I frequently have an urge to go up and inquire from them. Seeing them still being all lovey-dovey and holding hands, sharing a drink and kissing each other every 5 minutes. Who knows how many children and grandchildren they have, maybe even great-grand children? After so many years of marriage for them, how do they carry on being like this? What keeps their marriage alive? What keeps the spark there from the time they got married?


The love that new couples have for each other is incredible! We girls, especially, think that this is going to last eternally. We think that this guy is going to carry on worshipping the ground we walk on forever. Well think again girls!!! You are so in love, you cannot wait to get to the altar.
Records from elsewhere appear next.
(** A pipe closed by the reader after 40 characters. *)
Definition closed_pipe : string → option (nat * exception) := λ _,
  Some (40%nat, Exc Exception (u "[Errno 32] Broken pipe")).

(** The example row with a title of 4301 digits. *)
Definition huge_title_row : gmap pystr pyval :=
  <[u "title" := VInt (10 ^ 4300)]> engineer_row.



(** ** Tactics *)

(** A call is among the calls of a run on sample inputs: run the process. *)
Ltac call_made := vm_compute; apply list_elem_of_here.

(** * Properties *)

Example dumps_error_demo :
  dumps (JDict [(u "error", JStr (u "rate limited"))]) = lit "{'error': 'rate limited'}".
Proof. reflexivity. Qed.

Example escape_demo :
  dumps (JStr [34; 92; 10; 233; 128512; 127]) = lit "'\'\\\n\u00e9\ud83d\ude00\u007f'".
Proof. reflexivity. Qed.

Example is_json_demo :
  is_json (lit " [ 'a' , {'a' :'\/\u12aF', 'b':[ ]} ] ") = true
  ∧ is_json (lit "['a', ]") = false ∧ is_json (lit "{'a'}") = false
  ∧ is_json (lit "['\x']") = false ∧ is_json (lit "['\u12ag']") = false
  ∧ is_json (lit "['a'] []") = false ∧ is_json (lit "['a") = false.
Proof. repeat split; reflexivity. Qed.

Example str_int_demo : str (VInt (-12)) = u "-12" ∧ str (VInt 0) = u "0".
Proof. split; reflexivity. Qed.

Example int_ascii_demo :
  int_ascii (u " +1_000 ") = Returns 1000%Z ∧ int_ascii (u "-72") = Returns (-72)%Z
  ∧ int_ascii (u "abc") = Raises (Exc ValueError (u "invalid literal for int() with base 10: 'abc'"))
  ∧ int_ascii (u "1__0") = Raises (Exc ValueError (u "invalid literal for int() with base 10: '1__0'"))
  ∧ int_ascii (u "- 1") = Raises (Exc ValueError (u "invalid literal for int() with base 10: '- 1'"))
  ∧ int_ascii (u "12.5") = Raises (Exc ValueError (u "invalid literal for int() with base 10: '12.5'"))
  ∧ int_ascii [] = Raises (Exc ValueError (u "invalid literal for int() with base 10: ''")).
Proof. repeat split; reflexivity. Qed.

Example run_empty_table_demo :
  run int_ascii (returning []) full_argv
  = (Exited 0, World ("[]" ++ char newline) EmptyString [full_call]).
Proof. reflexivity. Qed.

Example run_bare_row_demo :
  run int_ascii (returning [null_title_row]) short_argv
  = (Exited 0,
     World (lit "[{'title': 'None', 'company': '', 'city': '', 'state': '', 'date_posted': '', 'job_url': '', 'description': ''}]"
            ++ char newline)
           EmptyString [short_call]).
Proof. reflexivity. Qed.

Example run_no_search_term_demo :
  run int_ascii (returning []) [prog]
  = (Uncaught (Exc IndexError (u "list index out of range")), start).
Proof. reflexivity. Qed.

Example run_interrupted_demo :
  run int_ascii (raising (Exc BaseException [])) short_argv
  = (Uncaught (Exc BaseException []), World EmptyString EmptyString [short_call]).
Proof. reflexivity. Qed.

(** ** Strings *)

Lemma append_assoc (s t r : string) : (s ++ t) ++ r = s ++ (t ++ r).
Proof. induction s as [|a s IH]; cbn; [done|by f_equal]. Qed.

Lemma append_empty (s : string) : s ++ EmptyString = s.
Proof. induction s as [|a s IH]; cbn; [done|by f_equal]. Qed.

Lemma length_append (s t : string) :
  String.length (s ++ t) = (String.length s + String.length t)%nat.
Proof. induction s as [|a s IH]; cbn; [done|by f_equal]. Qed.

(** ** What [dumps] writes is JSON *)

Lemma is_hex_hex_digit (n : N) : is_hex (hex_digit n) = true.
Proof.
  destruct n as [|p]; [done|].
  do 4 (destruct p as [p|p|]; try reflexivity).
Qed.

Lemma read_chars_backslash_u (n : N) (t : string) :
  read_chars (backslash_u n ++ t) = read_chars t.
Proof.
  unfold backslash_u, hex4. cbn [string_of_list_ascii String.append read_chars].
  change (Ascii.eqb "\" dquote) with false. change (Ascii.eqb "\" "\") with true.
  change (is_short_escape "u") with false. change (Ascii.eqb "u" "u") with true.
  cbv iota. by rewrite !is_hex_hex_digit.
Qed.

Lemma read_chars_printable (c : N) (t : string) :
  32 ≤ c → c ≤ 126 → c ≠ 34 → c ≠ 92 →
  read_chars (char (ascii_of_N c) ++ t) = read_chars t.
Proof.
  intros H1 H2 H3 H4. cbn [char String.append read_chars].
  assert (N_of_ascii (ascii_of_N c) = c) as Hc by (apply N_ascii_embedding; lia).
  assert (Ascii.eqb (ascii_of_N c) dquote = false) as ->.
  { apply Ascii.eqb_neq. intros E. rewrite E in Hc. cbn in Hc. lia. }
  assert (Ascii.eqb (ascii_of_N c) "\" = false) as ->.
  { apply Ascii.eqb_neq. intros E. rewrite E in Hc. cbn in Hc. lia. }
  unfold is_unescaped. rewrite Hc.
  replace (32 <=? c) with true by (symmetry; by apply N.leb_le).
  replace (c <=? 127) with true by (symmetry; apply N.leb_le; lia).
  replace (c =? 34) with false by (symmetry; by apply N.eqb_neq).
  replace (c =? 92) with false by (symmetry; by apply N.eqb_neq).
  done.
Qed.

Lemma read_chars_escape (c : N) (t : string) : read_chars (escape c ++ t) = read_chars t.
Proof.
  unfold escape.
  repeat (match goal with |- context [if ?c =? ?k then _ else _] =>
            destruct (N.eqb_spec c k); [reflexivity|] end).
  destruct (N.leb_spec 32 c), (N.leb_spec c 126); cbn [andb].
  1: by apply read_chars_printable.
  all: destruct (c <? 65536); cbv zeta;
       rewrite ?append_assoc, ?read_chars_backslash_u; done.
Qed.

Lemma read_chars_encoded (s : pystr) (t : string) :
  read_chars (String.concat EmptyString (escape <$> s) ++ String dquote t) = Some t.
Proof.
  induction s as [|c s IH].
  - reflexivity.
  - cbn [fmap list_fmap].
    replace (String.concat EmptyString (escape c :: (escape <$> s)))
      with (escape c ++ String.concat EmptyString (escape <$> s)).
    + by rewrite append_assoc, read_chars_escape.
    + cbn [String.concat]. destruct (escape <$> s); cbn [String.append]; [|done].
      clear. induction (escape c); cbn; [done|by f_equal].
Qed.

Lemma read_chars_string (s : pystr) (t : string) :
  ∃ body, encode_basestring_ascii s ++ t = String dquote body ∧ read_chars body = Some t.
Proof.
  exists (String.concat EmptyString (escape <$> s) ++ String dquote t). split.
  - unfold encode_basestring_ascii, char. cbn [String.append]. by rewrite append_assoc.
  - apply read_chars_encoded.
Qed.

(** Induction on a value with the values inside it. *)
Lemma json_nested_ind (P : json → Prop) :
  (∀ s, P (JStr s)) →
  (∀ l, Forall P l → P (JList l)) →
  (∀ items, Forall (λ kv, P kv.2) items → P (JDict items)) →
  ∀ v, P v.
Proof.
  intros Hs Hl Hd. fix IH 1. intros [s|l|items].
  - apply Hs.
  - apply Hl. induction l as [|v l IHl]; constructor; [apply IH|exact IHl].
  - apply Hd. induction items as [|[k v] items IHi]; constructor; [apply IH|exact IHi].
Qed.

(** The text of a value starts with a quote, a bracket or a brace. *)
Lemma dumps_head (v : json) :
  ∃ a t, dumps v = String a t ∧ (a = dquote ∨ a = "["%char ∨ a = "{"%char).
Proof.
  destruct v as [s|l|items]; cbn [dumps]; eexists _, _; (split; [reflexivity|]); auto.
Qed.

Lemma read_value_space (fuel : nat) (s : string) :
  read_value fuel (String " " s) = read_value fuel s.
Proof. by destruct fuel. Qed.

Lemma read_elements_space (fuel : nat) (s : string) :
  read_elements fuel (String " " s) = read_elements fuel s.
Proof. destruct fuel; [done|]. cbn [read_elements]. by rewrite read_value_space. Qed.

Lemma read_members_space (fuel : nat) (s : string) :
  read_members fuel (String " " s) = read_members fuel s.
Proof. by destruct fuel. Qed.

Lemma concat_cons_cons (sep x y : string) (l : list string) :
  String.concat sep (x :: y :: l) = x ++ sep ++ String.concat sep (y :: l).
Proof. reflexivity. Qed.

Lemma read_elements_concat (l : list json) :
  Forall reads_back l → l ≠ [] →
  ∀ fuel rest, (String.length (String.concat ", " (map dumps l)) < fuel)%nat →
    read_elements fuel (String.concat ", " (map dumps l) ++ String "]" rest) = Some rest.
Proof.
  induction l as [|x l IH]; [done|]. intros HF _ fuel rest Hfuel.
  inversion_clear HF as [|? ? Hx Hl]. destruct fuel as [|n]; [lia|].
  destruct l as [|y l].
  - cbn [map String.concat] in *. cbn [read_elements]. rewrite Hx by lia. reflexivity.
  - cbn [map] in *. rewrite concat_cons_cons in *. rewrite !length_append in Hfuel.
    cbn [String.length] in Hfuel. rewrite append_assoc. cbn [read_elements].
    rewrite Hx by lia. cbn [String.append skip_ws is_ws Ascii.eqb Bool.eqb orb].
    rewrite read_elements_space. apply IH; [done|done|lia].
Qed.

Lemma member_text_length (kv : pystr * json) :
  (String.length (dumps kv.2) < String.length (member_text kv))%nat.
Proof.
  unfold member_text, encode_basestring_ascii, char. rewrite !length_append.
  cbn [String.length]. lia.
Qed.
I sit and think of the high divorce rate and wonder if those people also had this love before they got married and did they also think that this is going to last forever?? It's frightening if u really think about it.


Anyways after the honeymoon phase is over, the couple starts to adjust to each other. That requires a lot of patience and also tolerance. I believe that you only know a person once you live with them. Before marriage you still impressing each other and doing what the other loves. After the vows are taken, things slowly start to change. There isn't new things for your partner to discover anymore. Arguments start taking place for ridiculous things. You need to learn how to compromise and negotiate because you cannot run out of the house anymore when one of you gets upset because that is your house now. Everything in your life changes as you grow older and go through life. When you first get married it's new, exciting, and full of hopes and dreams. Every marriage must go through a rocky patch or two. Depending on the underlying strength of the bond between the two spouses, some come through it while others suffer a divorce.


Most marriages take strain after a new addition comes in the family. The woman doesn't look or feel the same, never mind act the same. I mean she has a huge responsibility after all. Her body changes, her hormones are all over the place, and it's not just the two of you anymore. The way she looks will obviously change. The guy feels left out because his wife is not giving him all her attention. The so-called date-night that everyone says couples with children should do, hardly happens for most couples. The old romance is lost. Before you got married, and maybe a few months after that, you used to touch and hug your partner all the time? What has changed? Are you tired of them already? Or have you just seen the true person inside them, the person that you never saw while dating???


So does love change after marriage? Is it because people get married for all the wrong reasons? Or do you just need to make room in your life to adjust having someone living with you???